I first stumbled across this last week, and have now read it a couple of times and like it more every time: An Inalienable Human Right to Commerce. Excerpts, with my comments:
Rights, of course, are not given by states; they are not legal, but natural. As human beings, they exist axiomatically and cannot be taken away. Being subject to legal or regulatory strictures (and whether one adheres voluntarily or not) indicates the presence of an artificial imposition separating human beings from the fulfillment of their choices and their selected personal interactions.
Surely, for example, the lockdown (‘stay-at-home’) orders – originally put in place to “flatten the curve” but in some places having remained largely in effect since March or so – are unconstitutional, and it’s only a combination of fear, political maneuvering, and full dockets which have prevented their review. That’s certainly the assumption I’ve held since March or so: forcing people to stay home, impoverishing them and wrecking small businesses as well as introducing scores of other problems, clearly can’t be legal. It’s the sort of thing one would see in a notoriously (or newly) despotic regime, or briefly imposed during a sudden emergency.
This entire lockdown fiasco will likely be litigated for years to come, and even given President Trump’s wholesale re-engineering of the Imperial judiciary, it’s anything but certain that the results will be on the side of liberty. The current thinking among pols and judges alike seems to be that there is some “except in the event of an emergency” clause in the Bill of Rights, perhaps among those “emanations and penumbras” we keep hearing about.
To the extent that the United Nations is representative of supranational government perspectives, a look at its positions on commerce – individual or multinational – is instructive. Of the few mentions across the entire UN website, the most extensive discussion involves ten principles which firms are expected to “incorporate … into [their] strategies, policies, and procedures.” The “Ten Principles of the UN Global Compact” include:
- Principle 1: Businesses should support and respect the protection of internationally proclaimed human rights; and
- Principle 2: make sure that they are not complicit in human rights abuses.
- Principle 3: Businesses should uphold the freedom of association and the effective recognition of the right to collective bargaining;
- Principle 4: the elimination of all forms of forced and compulsory labour;
- Principle 5: the effective abolition of child labour; and
- Principle 6: the elimination of discrimination in respect of employment and occupation.
- Principle 7: Businesses should support a precautionary approach to environmental challenges;
- Principle 8: undertake initiatives to promote greater environmental responsibility; and
- Principle 9: encourage the development and diffusion of environmentally friendly technologies.
- Principle 10: Businesses should work against corruption in all its forms, including extortion and bribery.
While some of these are quite prudent and justifiable as guidelines (setting aside the colossal arrogance of asserting a “basic responsibili[ty]” among hundreds of millions of individuals starting, managing, and working for private firms worldwide “to people and [the] planet”) there isn’t even a vague suggestion of reciprocal rights.
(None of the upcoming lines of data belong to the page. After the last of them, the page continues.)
Lemma scene_frozen_after_goal_witness :
  rng_ok demoRng /\ (2 <= length (Dungeon.rooms demoDungeon))%nat /\
  exists s',
    (create demoTiles unit (fun _ _ => tt) demoDungeon demoScene demoRng).1
      = Some s' /\
    (hasPlayerReachedStairs unit
       (run demoTiles unit unit (fun _ p => p) (fun p => p)
            (fun _ => 100%Q) (fun _ => 100%Q) [Overlap 81] s') = true ->
     run demoTiles unit unit (fun _ p => p) (fun p => p)
         (fun _ => 100%Q) (fun _ => 100%Q) [Frame tt 0%Q 16%Q; Overlap 81]
         (run demoTiles unit unit (fun _ p => p) (fun p => p)
              (fun _ => 100%Q) (fun _ => 100%Q) [Overlap 81] s')
     = run demoTiles unit unit (fun _ p => p) (fun p => p)
           (fun _ => 100%Q) (fun _ => 100%Q) [Overlap 81] s') /\
    run demoTiles unit unit (fun _ p => p) (fun p => p)
        (fun _ => 100%Q) (fun _ => 100%Q) [Frame tt 0%Q 16%Q; Overlap 81]
        (overlapTile demoTiles unit (fun p => p) (STAIRS demoTiles) s')
    = overlapTile demoTiles unit (fun p => p) (STAIRS demoTiles) s'.
Proof.
  split; [exact demoRng_ok |]. split; [simpl; lia |].
  apply (scene_frozen_after_goal demoTiles unit unit (fun _ _ => tt)
           (fun _ p => p) (fun p => p) (fun _ => 100%Q) (fun _ => 100%Q)
           demoDungeon demoScene demoRng [Overlap 81]
           [Frame tt 0%Q 16%Q; Overlap 81]);
    [exact demoRng_ok | simpl; lia].
Defined.

Lemma some_room_stays_empty_witness :
  rng_ok demoRng /\
  ((3 <= length (Dungeon.rooms demoDungeon))%nat ->
   length (rooms (separateRooms demoDungeon demoRng).1)
   = (length (Dungeon.rooms demoDungeon) - 2)%nat /\
   (length (otherRooms (separateRooms demoDungeon demoRng).1)
    < length (rooms (separateRooms demoDungeon demoRng).1))%nat) /\
  ((length (Dungeon.rooms demoDungeon) <= 3)%nat ->
   otherRooms (separateRooms demoDungeon demoRng).1 = []).
Proof.
  split; [exact demoRng_ok |].
  apply (some_room_stays_empty demoDungeon demoRng demoRng_ok).
Defined.

Lemma player_starts_in_start_room_witness :
  rng_ok demoRng /\ (2 <= length (Dungeon.rooms demoDungeon))%nat /\
  Dungeon.rooms demoDungeon !! 0%nat = Some roomA /\
  0 < Room.width roomA /\ 0 < Room.height roomA /\ roomInGrid demoDungeon roomA /\
  exists s',
    (create demoTiles unit (fun _ _ => tt) demoDungeon demoScene demoRng).1
      = Some s' /\
    player unit s' = tt /\
    forall wx wy : Q,
      (inject_Z (tileToWorld (Room.centerX roomA)) <= wx)%Q ->
      (wx < inject_Z (tileToWorld (Room.centerX roomA) + 48))%Q ->
      (inject_Z (tileToWorld (Room.centerY roomA)) <= wy)%Q ->
      (wy < inject_Z (tileToWorld (Room.centerY roomA) + 48))%Q ->
      Dungeon.getRoomAt (worldToTile wx) (worldToTile wy) (dungeon unit s')
      = Some roomA.
Proof.
  split; [exact demoRng_ok |]. split; [simpl; lia |].
  split; [reflexivity |]. split; [simpl; lia |]. split; [simpl; lia |].
  split; [exact demoRoom_in_grid |].
  apply (player_starts_in_start_room demoTiles unit (fun _ _ => tt) demoDungeon
           demoScene demoRng roomA);
    [exact demoRng_ok | simpl; lia | reflexivity | simpl; lia | simpl; lia
     | exact demoRoom_in_grid].
Defined.

Lemma door_stamp_cells_witness :
  doorEdge (Room.width demoRoom) (Room.height demoRoom) 0 3 = Some EdgeLeft /\
  holds (blankStuff demoDungeon)
        (placeDoor demoTiles demoRoom (blankStuff demoDungeon) (0, 3)) 8 4
        (fun i' => i' = 6) /\
  Layer.tileAt 9 4 (placeDoor demoTiles demoRoom (blankStuff demoDungeon) (0, 3))
  = Layer.tileAt 9 4 (blankStuff demoDungeon).
Proof.
  split; [reflexivity |].
  pose proof (door_stamp_cells demoTiles demoRoom (blankStuff demoDungeon) 0 3)
    as H.
  cbv zeta in H.
  change (doorEdge (Room.width demoRoom) (Room.height demoRoom) 0 3)
    with (Some EdgeLeft) in H.
  cbv beta iota in H. destruct H as (_ & Hdoor & Hout).
  split; [apply (Hdoor 6); reflexivity |].
  apply Hout. right. left. vm_compute. discriminate.
Defined.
Of course not; the United Nations doesn’t give an ounce of rat’s pee about reciprocal rights, or any other kind of rights. But we don’t have to concern ourselves over much with the UN, whose proclamations and bloviation carry no weight of law in the United States (in fact, I’d rather see us depart the UN once and for all.) We can, however, look to our own nation’s issues with what I agree is a fundamental human right; the right of commerce.
In the closing paragraphs of Atlas Shrugged, author Ayn Rand described a famed judge clarifying and editing what is implied to be the U.S. Constitution, and adding the following text: “Congress shall make no law abridging the freedom of production and trade . . .” (Rand, Ayn. Atlas Shrugged: (Centennial Edition) (p. 1168). Penguin Group US. Kindle Edition.)
Well, why not? A constitutional amendment enshrining the right to commerce would be great, although I suspect it’s impossible in our current political climate. But commerce, trade, should be enshrined and recognized as a fundamental human right, for two reasons:
- Commerce – free trade – is a fundamental aspect of liberty; a truly free people should be able to make their own decisions on how to best utilize their own skills, abilities, talents and resources in free, open trade. No government official, functionary or elected employee has the right to interfere in free trade.
- Free trade has lifted more people out of poverty, more nations into the developed world, than any other economic system in the history of mankind.
I agree with the author; commerce, free trade, is a human right. If a trade involves deception then it is fraud, if it involves force, then it is theft; those are the only instances in which government should be involved.